Ich kann nicht mal am Hermannplatz vorbeilaufen, ohne idiotische Bemerkungen zu hören, meistens von Menschen mit Flip-Flops.

Das ham wer gerne: Herkommen, einen auf Berlin machen und nur das Berghain kennen Bild: dpa

N achtzug Paris–Berlin. Ein Umzug nach Deutschland. Vollgepackt bis oben hin. Schweiß überall.

Wegfahren hilft, um zu merken, wie schön Berlin eigentlich ist. Klar, es gehört mittlerweile zum guten Ton, sich ständig über die Stadt zu beschweren. Zu dreckig, zu prätentiös, zu selbstverliebt.

Aber manche Konversationen kotzen mich ernsthaft an, und ich will sie auch nicht mehr führen. Er: „Ich liebe Berlin. War da erst vor zwei Wochen und habe drei Tage im Berghain gefeiert.“ Ich: „Und hast du sonst noch was gesehen?“ Er: „Nein, aber das Berghain ist halt geil.“ Alles ist geil, wenn du Idiot dich mit Drogen vollpumpst, denke ich. Ich lächle ihn an und sage: „Geh doch nächstes Mal nach dem Berghain ins Museum, die gibt es auch in der Stadt.“ Bisschen Kulturerziehung schadet ja nie.

Im Zug ist es Nacht. L. und ich haben unsere Kisten verstaut, dort, wo die Zuggäste ihre Fahrräder befestigen können. Sofort kommt ein Paar und macht uns auf seine Fahrradmitnahmereservierung aufmerksam. Natürlich sind alle anderen Halter frei, aber reserviert ist reserviert, und Nummer ist Nummer. Natürlich sehen alle, wie beladen L. und ich sind, helfen will uns aber keiner – außer zwei jungen Mexikanern, die gerade ebenfalls auf dem Weg nach Berlin sind. Interessanterweise helfen uns die ganze Zeit auf unserer Reise nur Ausländer.

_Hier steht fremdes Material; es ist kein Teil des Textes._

Lemma num_edges_created_of_length (iu : list (Item * gset string)) :
  num_edges_created_of cfg iu = length (iu ≫= item_increments cfg).
Proof.
  unfold num_edges_created_of.
  assert (Hgen : ∀ acc,
            foldl (λ acc (e : Item * gset string),
                     let n := size e.2 in
                     if (2 <=? n)%nat && (n <=? MAX_USERS_PER_ITEM cfg)%nat
                     then (acc + (n * (n - 1)) `div` 2)%nat else acc)
                  acc iu =
            (acc + length (iu ≫= item_increments cfg))%nat).
  { induction iu as [|e iu IH]; intros acc; [simpl; lia|].
    cbn [foldl]. rewrite IH, bind_cons, length_app, item_increments_length.
    cbn zeta. destruct (_ && _); lia. }
  apply Hgen.
Qed.

(** X12: [num_coord_edges_created] of a bucket is the number of increments
    that the bucket makes to [bucket_counts]. *)
Theorem edges_created_counts_increments (lines : list Line) :
  num_coord_edges_created (bucket_stats_of cfg lines) =
  length (item_users_of lines ≫= item_increments cfg).
Proof.
  unfold bucket_stats_of. destruct (top_of _) as [[[? ?] ?] ?]. simpl.
  apply num_edges_created_of_length.
Qed.

End Store.

Lemma pair_signal_canonical_witness :
  String.ltb "A" "B" = true ∧ 0 < 1.
Proof.
  apply (pair_signal_canonical default_config {[0 := one_window]}
           "A" "B" "A_DOM" 1).
  vm_compute. reflexivity.
Defined.

(** ** Pass 3b: the counts of [user_item] *)

Lemma to_bip_item_not_empty signal value item_id :
  to_bip_item signal value = Some item_id → item_id ≠ "".
Proof.
  unfold to_bip_item. destruct (String.eqb value ""); [done|].
  repeat (match goal with
          | |- context [String.eqb signal ?s] =>
              destruct (String.eqb signal s)
          end; [by intros [= <-]|]).
  done.
Qed.

Section UserItem.

Variable fromisoformat_utc : string → option Z.
Variable kept_items : gset Item.

Lemma item_entries_count (u user item_id : string) (items : list Item) :
  sum_Z snd
    (filter (λ e : string * string * Z, e.1 = (user, item_id))
       (items ≫= λ key,
          if decide (key ∈ kept_items) then
            match to_bip_item key.1 key.2 with
            | Some i => if String.eqb i "" then [] else [(u, i, 1)]
            | None => []
            end
          else [])) =
  if decide (u = user)
  then Z.of_nat (length (filter
                           (λ key : Item,
                              key ∈ kept_items ∧
                              to_bip_item key.1 key.2 = Some item_id)
                           items))
  else 0.
Proof.
  induction items as [|key items IH].
  - by destruct (decide (u = user)).
  - rewrite bind_cons, filter_app, sum_Z_app, IH, (filter_cons _ key).
    clear IH. destruct (decide (key ∈ kept_items)) as [Hk|Hk].
    + destruct (to_bip_item key.1 key.2) as [i|] eqn:Hb.
      * pose proof (to_bip_item_not_empty _ _ _ Hb) as Hi.
        destruct (String.eqb_spec i "") as [?|_]; [done|].
        rewrite filter_cons, filter_nil. simpl.
        destruct (decide (u = user)) as [->|Hu].
        -- destruct (decide (i = item_id)) as [->|Hne].
           ++ rewrite (decide_True (P := (_, _) = _)) by done.
              rewrite (decide_True (P := _ ∧ _)) by done.
              simpl. lia.
           ++ rewrite (decide_False (P := (_, _) = _))
                by (intros ?; by simplify_eq).
              rewrite (decide_False (P := _ ∧ _))
                by (intros [_ ?]; by simplify_eq).
              simpl. lia.
        -- rewrite (decide_False (P := (_, _) = _))
             by (intros ?; by simplify_eq).
           simpl. lia.
      * rewrite filter_nil.
        rewrite (decide_False (P := _ ∧ _)) by (intros [_ ?]; done).
        destruct (decide (u = user)); simpl; lia.
    + rewrite filter_nil.
      rewrite (decide_False (P := _ ∧ _)) by (intros [? _]; done).
      destruct (decide (u = user)); simpl; lia.
Qed.

Lemma pass3b_entries_count (user item_id : string) (r : Record_) :
  sum_Z snd (filter (λ e : string * string * Z, e.1 = (user, item_id))
               (pass3b_entries fromisoformat_utc kept_items r)) =
  bip_occurrences fromisoformat_utc kept_items user item_id r.
Proof.
  unfold pass3b_entries, bip_occurrences, is_event.
  destruct (parse_ts _ _) as [ts|].
  2:{ rewrite bool_decide_eq_false_2 by (intros [? ?]; done). done. }
  rewrite bool_decide_eq_true_2 by by eexists.
  destruct (author_id r) as [u|]; [|done].
  destruct (truthy (Some u)) eqn:Hu; simpl; [|done].
  rewrite item_entries_count.
  destruct (decide (u = user)) as [->|Hne].
  - by rewrite bool_decide_eq_true_2.
  - by rewrite bool_decide_eq_false_2 by (intros [= ?]; done).
Qed.

Lemma sum_filter_bind {A} (P : string * string * Z → Prop)
    `{!∀ e, Decision (P e)} (f : A → list (string * string * Z))
    (l : list A) :
  sum_Z snd (filter P (l ≫= f)) = sum_Z (λ x, sum_Z snd (filter P (f x))) l.
Proof.
  induction l as [|x l IH]; [done|].
  rewrite bind_cons, filter_app, sum_Z_app, IH. done.
Qed.

Section Batches.

Variables cfg cfg' : Config.

(** X13: the [user_item] table does not depend on [batch_size]: the
    flushes of the batch only group the upserts. *)
Theorem user_item_any_batch_size (records : list Record_) :
  pass3b fromisoformat_utc cfg kept_items records =
  pass3b fromisoformat_utc cfg' kept_items records.
Proof. by rewrite !pass3b_unbatched. Qed.

(** X14: the count of [(user, item_id)] in [user_item] is the number of
    kept items of the events of [user] that [to_bip_item] maps to
    [item_id], an item counting once for each time an event lists it. *)
Theorem user_item_count (records : list Record_) (user item_id : string) :
  count_of (pass3b fromisoformat_utc cfg kept_items records)
           (user, item_id) =
  sum_Z (bip_occurrences fromisoformat_utc kept_items user item_id) records.
Proof.
  rewrite pass3b_unbatched, count_of_upsert_all. unfold count_of at 1.
  rewrite lookup_empty. simpl. rewrite sum_filter_bind, Z.add_0_l.
  induction records as [|r records IH]; [done|].
  simpl. by rewrite IH, pass3b_entries_count.
Qed.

16 Stunden später. Wir sind in Berlin. Der Busfahrer motzt wegen des Gepäcks, der Abgeordnetenhausmitarbeiter macht keinen Platz im Bus, obwohl noch mindestens 20 Plätze frei sind. Ach Berlin, ich mag dich. Ich bin zu Hause.

Bild: kathrin windhorst
Enrico Ippolito

ist Redakteur bei taz2/medien und taz.am wochenende. Er twittert als @metamicio.

Kaum angekommen, treffe ich mich mit F. und B. zur obligaten Apfelschorle herb am Kanal. B. schaut an mir runter und sagt: „Du hast geschwollene Füße“. Ich schau an ihr hoch.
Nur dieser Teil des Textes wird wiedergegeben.